- Ministros Flávio Dino e Gilmar Mendes, do Supremo Tribunal Federal, criticaram a megaoperação no Rio de Janeiro, considerada a mais letal da cidade, com pelo menos 119 mortes, incluindo quatro policiais, e 113 pessoas presas.
- Dino afirmou que o STF não impede o trabalho da polícia, mas não pode aceitar um “vale-tudo com corpos jogados na mata” e pediu respeito ao Estado de Direito.
- Moradores do Complexo da Penha encontraram dezenas de corpos em área de mata após a operação, gerando preocupação sobre as consequências das ações policiais.
- Gilmar Mendes classificou o episódio como lamentável e defendeu jurisprudência que permita ações eficazes, mas impeça abusos e danos irreparáveis aos cidadãos.
- O STF também debate critérios de indenização para vítimas de ações policiais, incluindo a operação “Batalha do Centro Cívico” em Curitiba (2015), com decisão de que o estado deve comprovar, caso a caso, responsabilidade para eventual indenização.
Os ministros Flávio Dino e Gilmar Mendes, do Supremo Tribunal Federal (STF), expressaram críticas contundentes à megaoperação policial realizada no Rio de Janeiro, que resultou em pelo menos 119 mortes, incluindo quatro policiais, e na prisão de 113 pessoas. A operação, considerada a mais letal da história da cidade, gerou controvérsias sobre a legitimidade do uso da força policial. Dino afirmou que a Corte não pretende impedir o trabalho da polícia, mas não pode aceitar um “vale-tudo com corpos jogados na mata”.

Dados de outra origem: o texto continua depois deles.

Definition versionLe (a b : Migration) : Prop := (Version a ≤ Version b)%Z.
#[export] Instance versionLe_dec a b : Decision (versionLe a b).
Proof. unfold versionLe. apply _. Defined.

(** [sort.Slice] by the version. *)
Definition sortVersions (ms : list Migration) : list Migration := merge_sort versionLe ms.

(** The first entry with the same version is replaced. *)
Fixpoint replaceVersion (m : Migration) (ms : list Migration) : option (list Migration) :=
  match ms with
  | [] => None
  | e :: ms =>
      if (Version e =? Version m)%Z then Some (m :: ms)
      else cons e <$> replaceVersion m ms
  end.

Definition Register (m : Migration) (mm : MigrationManager) : MigrationManager :=
  match replaceVersion m (migrations mm) with
  | Some ms => MkManager (sortVersions ms)
  | None => MkManager (sortVersions (migrations mm ++ [m]))
  end.

(** The table, the environment and the rest of the database. *)
Record MigWorld := MkMigWorld { mTable : T MigrationRow; mSys : Sys; mState : U }.

Definition onTable {A} (op : T MigrationRow → res A * T MigrationRow) : M MigWorld A := λ w,
  let s := mSys w in
  let '(r, t) := faulty (net (oracle s (tick s))) op (mTable w) in
  (r, MkMigWorld t (skip 1 s) (mState w)).

Definition onState (up : M U unit) : M MigWorld unit := λ w,
  let '(r, u) := up (mState w) in (r, MkMigWorld (mTable w) (mSys w) u).

(** CREATE TABLE IF NOT EXISTS: the table is there, empty if it is new. *)
Definition Initialize : M MigWorld unit :=
  wrapErr "failed to create schema_migrations table" (onTable (λ t, (Ok tt, t))).

Definition getAppliedVersions : M MigWorld (list Z) :=
  wrapErr "failed to query applied migrations"
    (onTable (select (λ rs, Ok (merge_sort Z.le (mrVersion <$> rs))))).

Definition getPendingMigrations (mm : MigrationManager) : M MigWorld (list Migration) :=
  applied ← getAppliedVersions;
  mret (sortVersions (filter (λ m, Version m ∉ applied) (migrations mm))).

Definition recordMigration (version : Z) (name : string) : M MigWorld unit := λ w,
  wrapErr "failed to record migration"
    (onTable (INSERT (MkMigrationRow version name
       (FormatTimestamp (now (oracle (mSys w) (tick (mSys w)))))))) w.

Definition runOne (m : Migration) : M MigWorld unit :=
  match Up m with
  | None => throw (ErrMsg "migration has no Up function")
  | Some up =>
      wrapErr "migration failed" (onState up) ⨟
      wrapErr "failed to record migration" (recordMigration (Version m) (MName m))
  end.

Fixpoint runAll (ms : list Migration) : M MigWorld unit :=
  match ms with
  | [] => mret tt
  | m :: ms => runOne m ⨟ runAll ms
  end.

Definition RunMigrations (mm : MigrationManager) : M MigWorld unit :=
  Initialize ⨟
  pending ← getPendingMigrations mm;
  runAll pending.

Definition GetCurrentVersion : M MigWorld Z :=
  r ← catch getAppliedVersions;
  mret (match r with
        | Ok (v :: vs) => foldl Z.max v vs
        | _ => 0%Z
        end).

End migration.
Arguments Migration U : clear implicits.
Arguments MigrationManager U : clear implicits.
Arguments MigWorld U T : clear implicits.

(** ** The registry *)

Section registry.
Context {U : Type}.
Implicit Types ms : list (Migration U).

(** Ascending versions. *)
Definition ascending ms : Prop := StronglySorted (λ a b : Migration U, (Version a < Version b)%Z) ms.

Lemma ascending_nodup ms : ascending ms → NoDup (Version <$> ms).
Proof.
  induction 1 as [|m ms _ IH Hm]; [constructor|]. apply NoDup_cons. split; [|done].
  intros (x & Hx & Hin)%list_elem_of_fmap. rewrite Forall_forall in Hm. specialize (Hm x Hin). lia.
Qed.

#[local] Instance versionLe_total : Total (@versionLe U).
Proof. intros a b. unfold versionLe. lia. Qed.
#[local] Instance versionLe_trans : Transitive (@versionLe U).
Proof. intros a b c. unfold versionLe. lia. Qed.

Lemma sortVersions_ascending ms : NoDup (Version <$> ms) → ascending (sortVersions ms).
Proof.
  intros Hnd. unfold sortVersions.
  pose proof (StronglySorted_merge_sort versionLe ms) as Hs.
  assert (NoDup (Version <$> merge_sort versionLe ms)) as Hnd'
    by (by rewrite merge_sort_Permutation).
  unfold ascending. induction Hs as [|m l _ IH Hm]; [constructor|].
  apply NoDup_cons in Hnd' as [Hni Hnd']. constructor; [by apply IH|].
  rewrite Forall_forall in *. intros x Hx. specialize (Hm x Hx). unfold versionLe in Hm.
  assert (Version m ≠ Version x); [|lia]. intros Heq. apply Hni. rewrite Heq.
  by apply list_elem_of_fmap_2.
Qed.

Lemma replaceVersion_some m ms ms' :
  NoDup (Version <$> ms) → replaceVersion m ms = Some ms' →
  Version <$> ms' = Version <$> ms ∧
  ∀ x, x ∈ ms' ↔ x = m ∨ (x ∈ ms ∧ Version x ≠ Version m).
Proof.
  revert ms'. induction ms as [|e ms IH]; intros ms' Hnd; simpl; [done|].
  apply NoDup_cons in Hnd as [Hni Hnd]. destruct (Version e =? Version m)%Z eqn:E; bool_prop.
  - intros [= <-]. rewrite !fmap_cons, E. split; [done|]. intros x. rewrite !elem_of_cons. split.
    + intros [->|Hx]; [by left|]. right. split; [by right|]. rewrite <-E. intros Heq.
      apply Hni. rewrite <-Heq. by apply list_elem_of_fmap_2.
    + intros [->|[[->|Hx] Hne]]; [by left|congruence|by right].
  - destruct (replaceVersion m ms) as [l|] eqn:Er; [|done]. simpl. intros [= <-].
    destruct (IH l Hnd eq_refl) as [Hv Hin]. rewrite !fmap_cons, Hv. split; [done|].
    intros x. rewrite !elem_of_cons, Hin. split; [|tauto].
    intros [->|[->|[? ?]]]; [right; split; [by left|done]|by left|right; split; [by right|done]].
Qed.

Após a operação, moradores do Complexo da Penha encontraram dezenas de corpos em uma área de mata, o que levantou preocupações sobre as consequências das ações policiais. Dino enfatizou a necessidade de uma abordagem que respeite os direitos fundamentais e a integridade do Estado de Direito. Ele comentou que episódios como esse revelam a urgência de uma revisão na teoria geral da ação policial, buscando um equilíbrio entre a segurança pública e os direitos humanos.
Críticas e Jurisprudência
Gilmar Mendes também se manifestou, descrevendo a operação como um “lamentável episódio”. Ele defendeu que o STF deve estabelecer uma jurisprudência que permita operações policiais eficazes, mas que impeça abusos e violações de direitos. Mendes destacou que a Corte deve garantir que as ações policiais não resultem em danos irreparáveis à população.
Além disso, o STF discutiu critérios de indenização para vítimas de ações policiais, incluindo os casos da operação “Batalha do Centro Cívico”, realizada em Curitiba em 2015. A decisão estabelece que o estado deve comprovar, caso a caso, que as vítimas provocaram as ações policiais para não arcar com indenizações. A discussão reflete a necessidade de responsabilidade nas operações policiais e a proteção dos direitos dos cidadãos.